_EXERCISE REQUIREMENTS_. Below are several records. Retype exactly those lines running from the one with "Definition operator_can_fund_a_grant (balance" through the one with "Definition is_insufficient_funds (e", end lines included, and no others.

_EXTRACTED RECORDS_.
(* ===== verification/Faucet.v ===== *)
(** * Faucet: proof-of-work challenges and the grants they buy

    Models [hub/src/faucet_pow.rs] (the puzzle, its price and the book of
    challenges), the challenge table of [hub/src/store.rs], and the faucet
    handlers of [hub/src/handlers.rs]. Definitions only.

    A book has a half in memory ([by_id], [outstanding]) and a half on disk
    ([ch_table]). Whether each write commits, the clock readings, fresh ids and
    nonces and the node's replies are arguments. A handler starts after
    [SignedEnvelope::verify], with the key it gave.

    A claim has two steps, because other claims run between them: everything up
    to the redemption, and what happens under [payout_lock]. *)

From S2P Require Import Prelude Types Crypto Spend BoardTypes Tasks Board Payouts Payments Wallets Settlement IpAddr RateLimit.
From Stdlib Require Import Ascii.

(** ** The price *)
Definition FAUCET_ACTION : string := "faucet".
Definition CHALLENGE_TTL_SECONDS : Z := 600.
Definition REDEEMED_RETENTION_SECONDS : Z := 3600.
Definition DEFAULT_EXPECTED_HASHES : N := 20000000.
Definition MAX_PREFIX_DOUBLINGS : N := 20.
Definition FAUCET_GRANT_AMOUNT : N := 50000000.
Definition FAUCET_BUDGET_WINDOW_SECONDS : Z := 24 * 60 * 60.

Definition target_for_expected_hashes (expected : N) : N := U256_MAX / N.max expected 1.

(** [u64::saturating_mul] *)
Definition saturating_mul (a b : N) : N := N.min (a * b) U64_MAX.

Definition expected_hashes_for_prefix {E} (base taken free step : N) : outcome E N :=
  if taken <? free then Ok base
  else
    doublings ← add64 1 ((taken - free) / N.max step 1);
    Ok (saturating_mul base (N.shiftl 1 (N.min doublings MAX_PREFIX_DOUBLINGS))).

Definition expected_hashes_for_target (target : N) : N :=
  if target =? 0 then U64_MAX
  else let expected := U256_MAX / target in
       if U64_MAX <? expected then U64_MAX else expected.

(** ** A challenge *)
Record Challenge := mkChallenge {
  ch_id : Uuid;
  ch_pubkey : string;
  server_nonce : string;
  ch_action : string;
  ch_target : N;
  issued_at : Z;
  expires_at : Z;
  ch_prefix : option string;
  redeemed_at : option Z
}.
Definition set_redeemed (c : Challenge) (at_ : Z) : Challenge :=
  mkChallenge (ch_id c) (ch_pubkey c) (server_nonce c) (ch_action c) (ch_target c) (issued_at c) (expires_at c)
    (ch_prefix c) (Some at_).

(** The text forms of a key ([Display for PublicKey], lower-case hexadecimal) and
    of an id ([Display for Uuid]). *)
Class TextForms := {
  key_text : PublicKey -> string;
  uuid_text : Uuid -> string
}.

Inductive RedemptionError : Type := Unknown | WrongKey | Expired | AlreadyRedeemed | Unsolved | NotRecorded.

Definition is_redeemed (c : Challenge) : bool := match redeemed_at c with Some _ => true | None => false end.
Definition is_expired_at (c : Challenge) (now : DateTime) : bool := (expires_at c <? timestamp_of now)%Z.

(** The last second a challenge matters. *)
Definition horizon (c : Challenge) : Z :=
  if is_redeemed c then (expires_at c + REDEEMED_RETENTION_SECONDS)%Z else expires_at c.

(** [str::str_bytes] of an ASCII string, and a [u64] as [{}] prints it. *)
Definition str_bytes (s : string) : list N := N_of_ascii <$> of_string s.
Definition dec64 (n : N) : string := to_string (digits 10 20 n).

Section challenges.
Context `{Primitives, TextForms}.

(** [Challenge::issue]; [nonce] is [hex::encode] of the 32 random bytes. *)
Definition issue (id : Uuid) (nonce : string) (pk : PublicKey) (target : N) (prefix : option string)
    (now : DateTime) : Challenge :=
  mkChallenge id (key_text pk) nonce FAUCET_ACTION target (timestamp_of now)
    (timestamp_of (now + seconds CHALLENGE_TTL_SECONDS)%Z) prefix None.

(** [Challenge::preimage], [is_solved_by] *)
Definition preimage (c : Challenge) (solution : N) : string :=
  (uuid_text (ch_id c) +:+ ":" +:+ server_nonce c +:+ ":" +:+ ch_pubkey c +:+ ":" +:+ ch_action c +:+ ":"
   +:+ dec64 solution)%string.
Definition is_solved_by (c : Challenge) (solution : N) : bool :=
  matches_target (hash_bytes (str_bytes (preimage c solution))) (ch_target c).

(** [validate] *)
Definition validate (c : Challenge) (pk : PublicKey) (solution : N) (now : DateTime)
    : outcome RedemptionError unit :=
  ensure bool_decide (ch_pubkey c = key_text pk) otherwise WrongKey;
  ensure negb (is_redeemed c) otherwise AlreadyRedeemed;
  ensure negb (is_expired_at c now) otherwise Expired;
  guard_ok (is_solved_by c solution) Unsolved.

(** ** The book *)
Record ChallengeBook := mkBook {
  by_id : gmap Uuid Challenge;
  outstanding : gmap string Uuid;
  ch_table : gmap Uuid Challenge;
  book_target : N
}.

(** [HubStore::save_faucet_challenge], [load_all_faucet_challenges],
    [prune_faucet_challenges] *)
Definition save_faucet_challenge (commits : bool) (t : gmap Uuid Challenge) (c : Challenge)
    : option (gmap Uuid Challenge) := if commits then Some (<[ch_id c := c]> t) else None.
Definition load_all_faucet_challenges (t : gmap Uuid Challenge) : list Challenge := btree_values t.
Definition prune_faucet_challenges (commits : bool) (t : gmap Uuid Challenge) (now_unix : Z)
    : gmap Uuid Challenge :=
  let stale := base.filter (fun c => (horizon c < now_unix)%Z) (load_all_faucet_challenges t) in
  if commits then foldl (fun t c => delete (ch_id c) t) t stale else t.

(** [ChallengeBook::restore] *)
Definition restore_one (now : DateTime) (b : ChallengeBook) (c : Challenge) : ChallengeBook :=
  if is_redeemed c
  then if (timestamp_of now <=? expires_at c + REDEEMED_RETENTION_SECONDS)%Z
       then mkBook (<[ch_id c := c]> (by_id b)) (outstanding b) (ch_table b) (book_target b)
       else b
  else if negb (is_expired_at c now)
       then mkBook (<[ch_id c := c]> (by_id b)) (<[ch_pubkey c := ch_id c]> (outstanding b)) (ch_table b)
              (book_target b)
       else b.
Definition restore (t : gmap Uuid Challenge) (target : N) (now : DateTime) : ChallengeBook :=
  foldl (restore_one now) (mkBook ∅ ∅ t target) (load_all_faucet_challenges t).

(** [ChallengeBook::issue_at_target], [ChallengeBook::issue] *)
Definition issue_at_target (commits : bool) (b : ChallengeBook) (id : Uuid) (nonce : string) (pk : PublicKey)
    (target : N) (prefix : option string) (now : DateTime) : outcome RedemptionError (ChallengeBook * Challenge) :=
  let c := issue id nonce pk target prefix now in
  t ← ok_or (save_faucet_challenge commits (ch_table b) c) NotRecorded;
  let kept := match outstanding b !! ch_pubkey c with
              | Some previous => delete previous (by_id b) | None => by_id b end in
  Ok (mkBook (<[ch_id c := c]> kept) (<[ch_pubkey c := ch_id c]> (outstanding b)) t (book_target b), c).
Definition issue_at_base (commits : bool) (b : ChallengeBook) (id : Uuid) (nonce : string) (pk : PublicKey)
    (now : DateTime) : outcome RedemptionError (ChallengeBook * Challenge) :=
  issue_at_target commits b id nonce pk (book_target b) None now.

(** [ChallengeBook::redeem] *)
Definition redeem (commits : bool) (b : ChallengeBook) (id : Uuid) (pk : PublicKey) (solution : N)
    (now : DateTime) : outcome RedemptionError (ChallengeBook * Challenge) :=
  entry ← ok_or (by_id b !! id) Unknown;
  _ ← validate entry pk solution now;
  let redeemed := set_redeemed entry (timestamp_of now) in
  t ← ok_or (save_faucet_challenge commits (ch_table b) redeemed) NotRecorded;
  Ok (mkBook (<[id := redeemed]> (by_id b)) (delete (ch_pubkey redeemed) (outstanding b)) t (book_target b),
      redeemed).

(** [ChallengeBook::network_of], [check] *)
Definition network_of (b : ChallengeBook) (id : Uuid) : option string := by_id b !! id ≫= ch_prefix.
Definition check (b : ChallengeBook) (id : Uuid) (pk : PublicKey) (solution : N) (now : DateTime)
    : outcome RedemptionError unit :=
  entry ← ok_or (by_id b !! id) Unknown;
  validate entry pk solution now.

(** [ChallengeBook::cleanup] *)
Definition cleanup (commits : bool) (b : ChallengeBook) (now : DateTime) : ChallengeBook :=
  let ts := timestamp_of now in
  let kept := base.filter (fun e : Uuid * Challenge => (ts <= horizon e.2)%Z) (by_id b) in
  mkBook kept (base.filter (fun e : string * Uuid => is_Some (kept !! e.2)) (outstanding b))
    (prune_faucet_challenges commits (ch_table b) ts) (book_target b).

End challenges.

(** ** The handlers *)
Record FaucetConfig := mkFaucetConfig {
  faucet_expected_hashes : N;
  faucet_free_grants_per_prefix : N;
  faucet_pow_doubling_grants : N;
  faucet_daily_grants : N;
  faucet_network_share_percent : N
}.

(** The refusals of the two routes. *)
Inductive FaucetError : Type :=
| AlreadyGranted
| BudgetExhausted
| ShareExhausted (wide : string)
| Refused (e : RedemptionError)
| Unfunded (replacement : option Challenge)
| NotSent.

Record FaucetHub := mkFaucetHub { fh_hub : Hub; fh_book : ChallengeBook }.
Definition with_book (s : FaucetHub) (b : ChallengeBook) : FaucetHub := mkFaucetHub (fh_hub s) b.
Definition with_hub (s : FaucetHub) (h : Hub) : FaucetHub := mkFaucetHub h (fh_book s).

Definition cutoff_at (now : DateTime) : Z := timestamp_of (now - seconds FAUCET_BUDGET_WINDOW_SECONDS)%Z.

Section handlers.
Context `{Primitives, HubKeys, TextForms} (cfg : FaucetConfig).

(** [faucet_difficulty_for] *)
Definition faucet_difficulty_for {E} (tb : TaskBoard) (prefix : option string) (now : DateTime) : outcome E N :=
  match prefix with
  | None => Ok (faucet_expected_hashes cfg)
  | Some prefix =>
      expected_hashes_for_prefix (faucet_expected_hashes cfg)
        (faucet_granted_from_prefix_since tb prefix (cutoff_at now))
        (faucet_free_grants_per_prefix cfg) (faucet_pow_doubling_grants cfg)
  end.

(** [faucet_budget_remaining], [faucet_budget_exhausted] *)
Definition faucet_budget_remaining (tb : TaskBoard) (now : DateTime) : N :=
  faucet_daily_grants cfg - faucet_granted_since tb (cutoff_at now).
Definition faucet_budget_exhausted (tb : TaskBoard) (now : DateTime) : outcome FaucetError unit :=
  guard_ok (0 <? faucet_budget_remaining tb now) BudgetExhausted.

(** [faucet_network_share_exhausted] *)
Definition share_allowed : N :=
  N.max (saturating_mul (faucet_daily_grants cfg) (faucet_network_share_percent cfg) / 100) 1.
Definition faucet_network_share_exhausted (tb : TaskBoard) (prefix : option string) (now : DateTime)
    : outcome FaucetError unit :=
  match prefix with
  | None => Ok tt
  | Some prefix =>
      if 100 <=? faucet_network_share_percent cfg then Ok tt
      else match widen_prefix prefix with
           | None => Ok tt
           | Some wide =>
               guard_ok (faucet_granted_from_wide_prefix_since widen_prefix tb wide (cutoff_at now) <? share_allowed)
                 (ShareExhausted wide)
           end
  end.

(** [operator_can_fund_a_grant]: the node's answer, if it gave one. *)
Definition operator_can_fund_a_grant (balance : option N) : bool :=
  match balance with
  | Some balance => FAUCET_GRANT_AMOUNT + HUB_TRANSACTION_FEE <=? balance
  | None => true
  end.

(** [is_insufficient_funds] *)
Definition is_insufficient_funds (e : SettleError) : bool :=
  match e with CannotFund (InsufficientFunds _ _) => true | _ => false end.

Definition refused {A} (r : outcome RedemptionError A) : outcome FaucetError A :=
  match r with Ok a => Ok a | Err e => Err (Refused e) | Panic => Panic end.

(** [GrantUnfunded], [grant_unfunded]; the message and the retry time are not
    modelled. *)
Inductive GrantUnfunded : Type :=
| BeforeRedemption
| AfterRedemption (prefix : option string) (target : N).
Record IssueEnv := mkIssueEnv {
  ie_id : Uuid; ie_nonce : string; ie_now : DateTime; ie_commits : bool
}.
Definition grant_unfunded (e : IssueEnv) (s : FaucetHub) (pk : PublicKey) (when : GrantUnfunded)
    : FaucetHub * FaucetError :=
  match when with
  | BeforeRedemption => (s, Unfunded None)
  | AfterRedemption prefix target =>
      match issue_at_target (ie_commits e) (fh_book s) (ie_id e) (ie_nonce e) pk target prefix (ie_now e) with
      | Ok (b, c) => (with_book s b, Unfunded (Some c))
      | _ => (s, Unfunded None)
      end
  end.

(** [faucet_challenge] *)
Definition faucet_challenge (e : IssueEnv) (budget_now share_now price_now : DateTime) (s : FaucetHub)
    (pk : PublicKey) (client_ip : option IpAddr) : outcome FaucetError (FaucetHub * Challenge) :=
  let tb := live (fh_hub s) in
  ensure can_claim_faucet tb pk otherwise AlreadyGranted;
  _ ← faucet_budget_exhausted tb budget_now;
  let prefix := prefix_of <$> client_ip in
  _ ← faucet_network_share_exhausted tb prefix share_now;
  expected ← faucet_difficulty_for tb prefix price_now;
  '(b, c) ← refused (issue_at_target (ie_commits e) (fh_book s) (ie_id e) (ie_nonce e) pk
               (target_for_expected_hashes expected) prefix (ie_now e));
  Ok (with_book s b, c).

_RESPONSE_.
Definition operator_can_fund_a_grant (balance : option N) : bool :=
  match balance with
  | Some balance => FAUCET_GRANT_AMOUNT + HUB_TRANSACTION_FEE <=? balance
  | None => true
  end.

(** [is_insufficient_funds] *)
Definition is_insufficient_funds (e : SettleError) : bool :=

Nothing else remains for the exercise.